By on 2-20-2016 in Adoption, Legislation, New Hampshire, rehoming

New Hampshire Bill to Ban Re-Homing

“A couple adopts a teenage girl, but they realize they can’t care for her complex needs. So the parents turn to the internet to find a new caregiver for the minor. After meeting a couple on Facebook, they sign over their custodial rights and a second adoption effectively takes place without any oversight or vetting by child protective agencies, courts or attorneys.

It’s a process known as “re-homing,” and a group of New Hampshire officials is now seeking to ban it in the state.

No one knows exactly how many of these unregulated child custody transfers take place each year. But using vital statistics, the state Division for Children Youth & Families estimates at least nine unregulated custody transfers have taken place in New Hampshire over the last two years.

“I had no idea this was going on, and perhaps you didn’t either,” said state Sen. Martha Fuller Clark, prime sponsor on a bill that aims to ban “re-homing” in the state.

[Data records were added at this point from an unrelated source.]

Lemma reconnect_all_inv (fuel : nat) (pool : bool) (bs : list Block) n n' u :
  reconnect_all (accept fuel true) pool bs n = (n', Ok u) ->
  Forall (fun b => uncle_merkle_root (header b) = zero32) bs /\ returned n' = returned n /\
  (forall h, peek_competing_blocks h (competing (chain n')) ⊆ peek_competing_blocks h (competing (chain n))) /\
  (forall c, Forall Block_wf bs -> tracked c (chain n) -> tracked (rev bs ++ c) (chain n')).
Proof.
  revert n. induction bs as [|b bs IH]; intros n; cbn [reconnect_all].
  { intros [= <- _]. split_and!; [constructor | done | done |]. intros c _ Ht. exact Ht. }
  destruct (reconnect (accept fuel true) pool b n) as [n1 [v|e]] eqn:Eb; [| done]. intros Er.
  destruct (reconnect_inv _ _ _ _ _ _ Eb) as [H1 H2 H3 _ H5]. destruct (IH n1 Er) as (G1 & G2 & G3 & G4). split_and!.
  - by constructor.
  - congruence.
  - intros h. etrans; [apply G3 |]. rewrite H3. destruct (prune_peek (height (header b)) h (competing (chain n))) as [-> | ->]; set_solver.
  - intros c Hw Ht. inversion Hw as [|? ? Hb Hbs]; subst. cbn [rev]. rewrite <- app_assoc. apply G4; [done |]. by apply H5.
Qed.

(** ** Termination *)

Definition same_accept (a1 a2 : Accept) : Prop := forall (pool : bool) b us (key : bytes) (tgt : Z) n,
  a1 pool b us key tgt n = a2 pool b us key tgt n.

Definition answers (acc : Accept) : Prop := forall (pool : bool) b us (key : bytes) (tgt : Z) n,
  (acc pool b us key tgt n).2 <> Err Exhausted.
Definition apply_genesis_filter (our_genesis : option bytes) (tips : list PeerTip) (mode : GenesisFilterMode) : list nat :=
  if bool_decide (mode = Off) then seq 0 (length tips)
  else match our_genesis with
  | Some ours =>
      let filtered := indices_where (fun t => bool_decide (peer_genesis t = Some ours)) tips in
      if bool_decide (mode = Relaxed) && bool_decide (filtered = []) then seq 0 (length tips) else filtered
  | None =>
      match top_vote (foldl (fun vs t => cast_vote (peer_genesis t) vs) [] tips) with
      | None => []
      | Some (winner, _) => indices_where (fun t => bool_decide (peer_genesis t = winner)) tips
      end
  end.

(** ** Scores *)

Definition MISBEHAVIOUR_LIMIT : Z := 1.

Definition Scores : Type := gmap bytes Z.

Definition penalise_score (url : bytes) (s : Scores) : Scores := <[url := saturating_add 32 (default 0 (s !! url)) 1]> s.

Definition is_banned (url : bytes) (s : Scores) : bool :=
  match s !! url with Some n => MISBEHAVIOUR_LIMIT <=? n | None => false end.

(** ** Discovery *)

(** What the node knows of a connection: the bits of its session, the host, the
    application of the handshake and the address of its sync listener. *)
Record Channel := { ch_session : Z; ch_host : option bytes; ch_app : option bytes; ch_sync_url : bytes }.

Definition SESSION_DEFAULT : Z := 39. (* 0b100111 *)
Definition DOCKER_GATEWAY_ADDR : bytes := ascii_key "172.18.0.1".
Definition WALLET_APP_NAME : bytes := ascii_key "dwow_wallet".
Definition MAX_SYNC_PEERS : nat := 8.

Definition is_sync_source (c : Channel) : bool :=
  negb (Z.land (ch_session c) SESSION_DEFAULT =? 0) && negb (bool_decide (ch_host c = Some DOCKER_GATEWAY_ADDR)) &&
  negb (bool_decide (ch_app c = Some WALLET_APP_NAME)).

Definition filtered_peers (cs : list Channel) : list Channel := List.filter is_sync_source cs.
Definition has_full_node_peers (cs : list Channel) : bool := existsb is_sync_source cs.

(** The network: what happens to the request with a given number, and the time
    the clock of the node shows then. *)
Record Network `{EXT : Externals} := {
  net_dial : nat -> bytes -> bool;
  net_tip : nat -> bytes -> option Tip;
  net_blocks : nat -> bytes -> Z -> Z -> option (list Block);
  net_now : nat -> Z
}.

Section sync.
Context `{EXT : Externals} `{SIG : Signatures} `{INFO : ContractInfo} `{ENV : !NodeEnv} `{OPS : !CurveOps} `{CORE : !CoreEnv}.
Context `{OV : SledOverlay} `{EXEC : !Executor} `{ACC : !AcceptEnv}.

(** ** Serving *)

(** [genesis_hash]: the cached value is that of the stored block. *)
Definition genesis_hash (s : CChainState) : option bytes :=
  match get_block (store s) BlockHeight.GENESIS with
  | Ok b => match hash_block b with Ok h => Some h | Err _ => None end
  | Err _ => None
  end.

(** The answer to [Hello]; [None] is a message that does not parse. *)
Definition handshake_ok (s : CChainState) (hello : option SyncHello) : bool :=
  match hello with
  | None => false
  | Some h =>
      bool_decide ((hello_major h, hello_minor h) = SYNC_PROTOCOL_VERSION) &&
      match genesis_hash s, hello_genesis h with Some ours, Some theirs => bool_decide (ours = theirs) | _, _ => true end
  end.

Definition serve_tip (s : CChainState) : CChainState * Tip :=
  let '(s1, t) := tip_hash s in
  let '(h, hash) := match t with Some (h, hash) => (h, hash) | None => (chain_height s1, zero32) end in
  (s1, {| tip_height := h; tip_block := hash; tip_genesis := genesis_hash s1 |}).

(** The size of a block in JSON is a parameter; [None] is a block that cannot be encoded. *)
Fixpoint batch_blocks (json_len : Block -> option Z) (s : CChainState) (count : nat) (h used : Z) (acc : list Block) : list Block :=
  match count with
  | O => acc
  | S count' =>
      match get_block (store s) h with
      | Err _ => acc
      | Ok b =>
          let sz := default (MAX_BATCH_BYTES + 1) (json_len b) in
          if negb (bool_decide (acc = [])) && (MAX_BATCH_BYTES <? used + sz) then acc
          else batch_blocks json_len s count' (BlockHeight.succ h) (used + sz) (acc ++ [b])
      end
  end.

The Portsmouth Democrat testified Tuesday on the legislation at a public hearing before the Senate Judiciary Committee. “We’re seeing more cases emerging every day,” she said.
The issue has come under national scrutiny since Reuters published an investigation in 2013 that uncovered an underground online network in which parents looked for new homes for children they regretted adopting.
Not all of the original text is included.